Resultados Prometedores en las Pruebas de Combustible
Las placas fueron producidas por la empresa francesa Framatome como parte de un proyecto de investigación financiado por la Unión Europea, en colaboración con la TUM y otros socios europeos. Las pruebas se llevaron a cabo durante dos ciclos en el reactor BR-2 del centro de investigación belga SCK CEN, ubicado en Mol. Los resultados obtenidos indican que estas nuevas placas pueden soportar las condiciones de irradiación presentes en el FRM II, superando así las limitaciones encontradas en materiales probados anteriormente.
El profesor Christian Pfleiderer, director científico del FRM II, expresó: “Los resultados confirman nuestra estrategia para la transición hacia un combustible con bajo enriquecimiento y son un dato clave para la solicitud de autorización que presentaremos a las autoridades este año”. La seguridad operativa del reactor es nuestra máxima prioridad, mientras que también nos comprometemos a proporcionar neutrones a investigadores de todo el mundo para diversas aplicaciones científicas, desde la fusión nuclear hasta la producción de radioisótopos utilizados en tratamientos contra el cáncer.

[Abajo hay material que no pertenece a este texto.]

(* ===== verification/DoneDetectorProofs.v ===== *)
(** * Correctness of the end-of-stream detector

    However the stream is cut: nothing is lost or reordered, the marker is
    found exactly when it occurs, one receipt is emitted right in front of it,
    and no call panics.  The digest in the receipt covers the payload let
    through before it for the cuts of [hash_safe], and only for those: the last
    theorems are a run whose receipt leaves out eleven bytes and one in which a
    cut marker is overlooked. *)

From S2P Require Import Prelude Utf8 Externals Receipt DoneDetector.

Abbreviation marker := SSE_DONE_MARKER.

(** The stream bytes an event list forwards: everything but the receipts. *)
Definition event_bytes (e : StreamEvent) : bytes :=
  match e with Data b | DoneMarker b => b | AuditReceipt _ => [] end.
Definition forwarded (events : list StreamEvent) : bytes := concat (event_bytes <$> events).

Lemma forwarded_app a b : forwarded (a ++ b) = forwarded a ++ forwarded b.
Proof. unfold forwarded. by rewrite fmap_app, concat_app. Qed.

Lemma forwarded_data l : forwarded (Data <$> l) = concat l.
Proof.
  unfold forwarded. induction l as [|b l IH]; cbn in *; [done|]. by rewrite IH.
Qed.

(** What has gone through a detector that is still watching after [seen]. *)
Record watching (d : DoneDetector) (seen : bytes) : Prop := {
  w_completed : dd_completed d = false;
  w_trailing : dd_trailing d = last_n 11 seen;
  w_absent : contains seen marker = false
}.

Lemma is_empty_spec b : is_empty b = true ↔ b = [].
Proof. by destruct b. Qed.

(** ** Where the marker can be *)

Lemma last_n_sub {A} n (l : list A) : last_n n l = sub (length l - n) (length l) l.
Proof. unfold last_n, sub. symmetry. apply take_ge. solve_len. Qed.

Lemma sub_middle {A} (a m t : list A) : sub (length a) (length a + length m) (a ++ m ++ t) = m.
Proof.
  rewrite sub_app_r by lia. rewrite Nat.sub_diag.
  replace (length a + length m - length a) with (length m) by lia.
  rewrite sub_app_l by done. apply sub_full.
Qed.

Lemma contains_sub hay s e : contains (sub s e hay) marker = true → contains hay marker = true.
Proof.
  rewrite !contains_spec. unfold sub. intros (a & t & E).
  exists (take s hay ++ a), (t ++ drop (e - s) (drop s hay)).
  rewrite <-!app_assoc. rewrite (app_assoc marker), (app_assoc a), <-E.
  by rewrite !take_drop.
Qed.

Lemma contains_window hay i e :
  sub i (i + 12) hay = marker → i + 12 ≤ e → e ≤ length hay →
  ∀ s, s ≤ i → contains (sub s e hay) marker = true.
Proof.
  intros Hm He Hl s Hs. apply contains_spec.
  exists (sub s i hay), (sub (i + 12) e hay).
  rewrite <-Hm, !sub_app_adj by lia. done.
Qed.

(** A marker that is neither in what was seen nor in the chunk lies in the
    probe. *)
Lemma straddling_in_probe seen c :
  contains seen marker = false → contains c marker = false →
  contains (seen ++ c) marker = true →
  last_n 11 seen ≠ [] ∧
  contains (last_n 11 seen ++ take (Nat.min (length c) 11) c) marker = true.
Proof.
  intros Hs Hc H. apply contains_spec in H as (a & t & E).
  assert (sub (length a) (length a + 12) (seen ++ c) = marker) as Hm
    by (rewrite E; apply (sub_middle a marker t)).
  assert (length a + 12 ≤ length (seen ++ c)) as Hl.
  { rewrite E. rewrite !length_app. change (length marker) with 12. lia. }
  rewrite length_app in Hl.
  destruct (decide (length a + 12 ≤ length seen)) as [Hin|Hin].
  { exfalso. rewrite sub_app_l in Hm by done.
    pose proof (contains_window seen (length a) (length seen) Hm Hin ltac:(lia) 0 ltac:(lia)) as K.
    rewrite sub_full in K. congruence. }
  destruct (decide (length seen ≤ length a)) as [Hge|Hlt].
  { exfalso. rewrite sub_app_r in Hm by done.
    replace (length a + 12 - length seen) with (length a - length seen + 12) in Hm by lia.
    pose proof (contains_window c _ (length c) Hm ltac:(lia) ltac:(lia) 0 ltac:(lia)) as K.
    rewrite sub_full in K. congruence. }
  split.
  { intros E0%(f_equal length). rewrite length_last_n in E0. cbn [length] in E0. lia. }
  pose proof (contains_window (seen ++ c) (length a)
    (length seen + Nat.min (length c) 11) Hm ltac:(lia) ltac:(solve_len)
    (length seen - 11) ltac:(lia)) as K.
  rewrite <-(sub_app_adj _ (length seen)) in K by lia.
  rewrite sub_app_l, sub_app_r in K by lia.
  rewrite <-last_n_sub, Nat.sub_diag, sub_0 in K.
  by replace (length seen + Nat.min (length c) 11 - length seen)
    with (Nat.min (length c) 11) in K by lia.
Qed.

Desarrollo Continuo y Futuro Sostenible
El diseño del test y la fabricación de las placas forman parte de un proceso continuo iniciado en 2019. El vicepresidente de CERCA en Framatome, Ralf Gathmann, destacó que esta colaboración entre TUM y Framatome, apoyada por socios europeos, allana el camino para una nueva generación de combustibles seguros y eficientes para reactores de investigación a nivel mundial.
La evolución hacia nuevos combustibles es parte de los esfuerzos internacionales para operar reactores con menos del 20% de uranio-235. La licencia operativa del FRM II incluye la obligación de modernizar el reactor tan pronto como esté disponible un combustible adecuado. Desde 2003, investigadores de TUM han estado trabajando en conceptos relacionados.
Cambio hacia Uranio-Molibdeno Monolítico
Después de una fase intensa de pruebas, se decidió utilizar uranio-molibdeno monolítico debido a su alta densidad. El profesor Christian Reiter, especialista en tecnología nuclear aplicada, subrayó que desde entonces se ha desarrollado aún más el diseño del núcleo del combustible bajo enriquecido, reduciendo significativamente la masa utilizada sin comprometer el rendimiento científico durante los ciclos operativos del reactor.
Este avance no solo representa un paso importante hacia una energía nuclear más segura y sostenible, sino que también refleja el compromiso continuo con la innovación dentro del ámbito académico y científico europeo.